--- Record set Enclosed Below ---
Lemma failed_ok (w0 w : Work) :
  state w0 = RUNNING -> basic w = basic w0 -> basic_ok (basic w) -> same_shape w0 w -> resettable w ->
  exists w', setState FAILURE w = Ok w' /\ cranked w0 w'.
Proof.
  intros Hs Hbw Hb Hsh Hr. assert (state w = RUNNING) as Hsw by (unfold state; by rewrite Hbw).
  destruct (reset_rewound w Hr) as (w1&H1&Hrw&Hsh1). exists (set_basic (failed (basic w)) w1).
  split; [by apply setState_failed|]. pose proof (failed_basic_ok _ Hb) as Hfb.
  assert (same_shape w0 (set_basic (failed (basic w)) w1)) as Hsh'.
  { apply shape_set; [by eapply shape_trans|]. rewrite Hbw. unfold failed. by destruct (_ <? _). }
  assert (weight (set_basic (failed (basic w)) w1) < weight w0 /\ mState (failed (basic w)) <> SUCCESS /\
    ~ waits (failed (basic w)) /\ under RUNNING (mState (failed (basic w)))) as (Hwt&Hns&Hnw&Hu).
  { rewrite !weight_eq, Hs. unfold state. destruct (set_basic_parts (failed (basic w)) w1) as (E1&E2&E3&E4).
    rewrite E4. unfold reserve, waits. rewrite E1, E2, E4. destruct (shape_trans _ _ _ Hsh Hsh1) as (->&_&->&_).
    rewrite Hbw. unfold failed. destruct (_ <? _); simpl; (split; [weigh|]); split_and!; auto; try (by intros []). }
  split; [by apply rewound_wf|]. split; [done|]. split; [done|]. rewrite Hs. unfold state. by rewrite basic_set.
Qed.

Definition wait_cost (w : Work) : nat := match w with TaskWork _ _ => 2 | _ => 0 end.

(** What [onRun] hints, becoming the state. *)
Lemma ran_ok (s : State) (w0 w : Work) :
  state w0 = RUNNING -> basic w = basic w0 -> basic_ok (basic w) -> same_shape w0 w ->
  s <> WORK_ABORTED ->
  (s = WORK_FAILURE -> resettable w) ->
  (s = WORK_RUNNING -> left w < left w0) ->
  (s = WORK_WAITING -> left w + wait_cost w <= left w0) ->
  (s <> WORK_FAILURE -> basic_ok (with_state (getInternalState s) (basic w)) -> wf (put_state (getInternalState s) w)) ->
  exists w', setState (getInternalState s) w = Ok w' /\ cranked w0 w'.
Proof.
  intros Hs Hbw Hb Hsh Hna Hf Hr Hw Hwf. assert (state w = RUNNING) as Hsw by (unfold state; by rewrite Hbw).
  destruct (decide (s = WORK_FAILURE)) as [->|Hnf]; [by apply failed_ok; auto|].
  exists (put_state (getInternalState s) w). split; [apply setState_plain; rewrite Hsw; by destruct s|].
  assert (basic_ok (with_state (getInternalState s) (basic w))) as Hb'.
  { apply ran_basic_ok; [done|by rewrite <- Hsw|]. destruct s; simpl; auto; done. }
  split; [by apply Hwf|]. split; [apply shape_set; [done|by rewrite Hbw]|]. rewrite Hs, state_put.
  split; [|destruct s; simpl; auto; done].
  assert (left (put_state (getInternalState s) w) = left w) as El by (by destruct w).
  assert (wait_cost (put_state (getInternalState s) w) = wait_cost w) as Ew by (by destruct w).
  rewrite (weight_eq w0), Hs, weight_eq, state_put, El. fold (wait_cost (put_state (getInternalState s) w)). rewrite Ew.
  unfold reserve, put_state. destruct (set_basic_parts (with_state (getInternalState s) (basic w)) w) as (->&->&_&->).
  destruct Hsh as (->&_&->&_). cbn [with_state mRetryTimer mMaxRetries mRetries]. rewrite (running_timer _ Hb) by done.
  rewrite Hbw. destruct s; cbn [getInternalState]; [specialize (Hr eq_refl)|specialize (Hw eq_refl)|..]; done || weigh.
Qed.

(** After [onAbort]. *)
Lemma abort_ok (done : bool) (w0 w : Work) :
  state w0 = ABORTING -> basic w = basic w0 -> basic_ok (basic w) -> same_shape w0 w ->
  (done = true -> resettable w) -> (done = false -> wf w /\ abort_weight w < abort_weight w0) ->
  exists w', setState (aborted_state done) w = Ok w' /\ cranked w0 w'.
Proof.
  intros Hs Hbw Hb Hsh Hd Hnd. assert (state w = ABORTING) as Hsw by (unfold state; by rewrite Hbw).
  destruct done; cbn [aborted_state].
  - destruct (reset_rewound w (Hd eq_refl)) as (w1&H1&Hrw&Hsh1). exists (put_state ABORTED w1).
    split; [by apply setState_aborted|]. pose proof (reset_ok_basic _ _ H1) as Hb1.
    split; [|split; [|split]].
    + apply rewound_wf; [done| |done|by intros [? _]]. rewrite Hb1. destruct Hb as [Hle _ _ _].
      split; simpl; auto; done.
    + apply shape_set; [by eapply shape_trans|]. by rewrite Hb1, Hbw.
    + rewrite !weight_eq, state_put, Hs. destruct w0; simpl; lia.
    + rewrite state_put, Hs. by right.
  - destruct (Hnd eq_refl) as [Hwf Hlt]. exists w. split.
    + rewrite setState_plain by (by rewrite Hsw). by rewrite <- Hsw, put_same.
    + split; [done|]. split; [done|]. rewrite !weight_eq, Hs, Hsw. split; [done|]. by left.
Qed.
--- End of Enclosed Record set ---
■ **Requirement**:
Looking at the listing above, which lines hold "intros"? Copy every such line.

■ **Result**:
  intros Hs Hbw Hb Hsh Hr. assert (state w = RUNNING) as Hsw by (unfold state; by rewrite Hbw).
    rewrite Hbw. unfold failed. destruct (_ <? _); simpl; (split; [weigh|]); split_and!; auto; try (by intros []). }
  intros Hs Hbw Hb Hsh Hna Hf Hr Hw Hwf. assert (state w = RUNNING) as Hsw by (unfold state; by rewrite Hbw).
  intros Hs Hbw Hb Hsh Hd Hnd. assert (state w = ABORTING) as Hsw by (unfold state; by rewrite Hbw).
    + apply rewound_wf; [done| |done|by intros [? _]]. rewrite Hb1. destruct Hb as [Hle _ _ _].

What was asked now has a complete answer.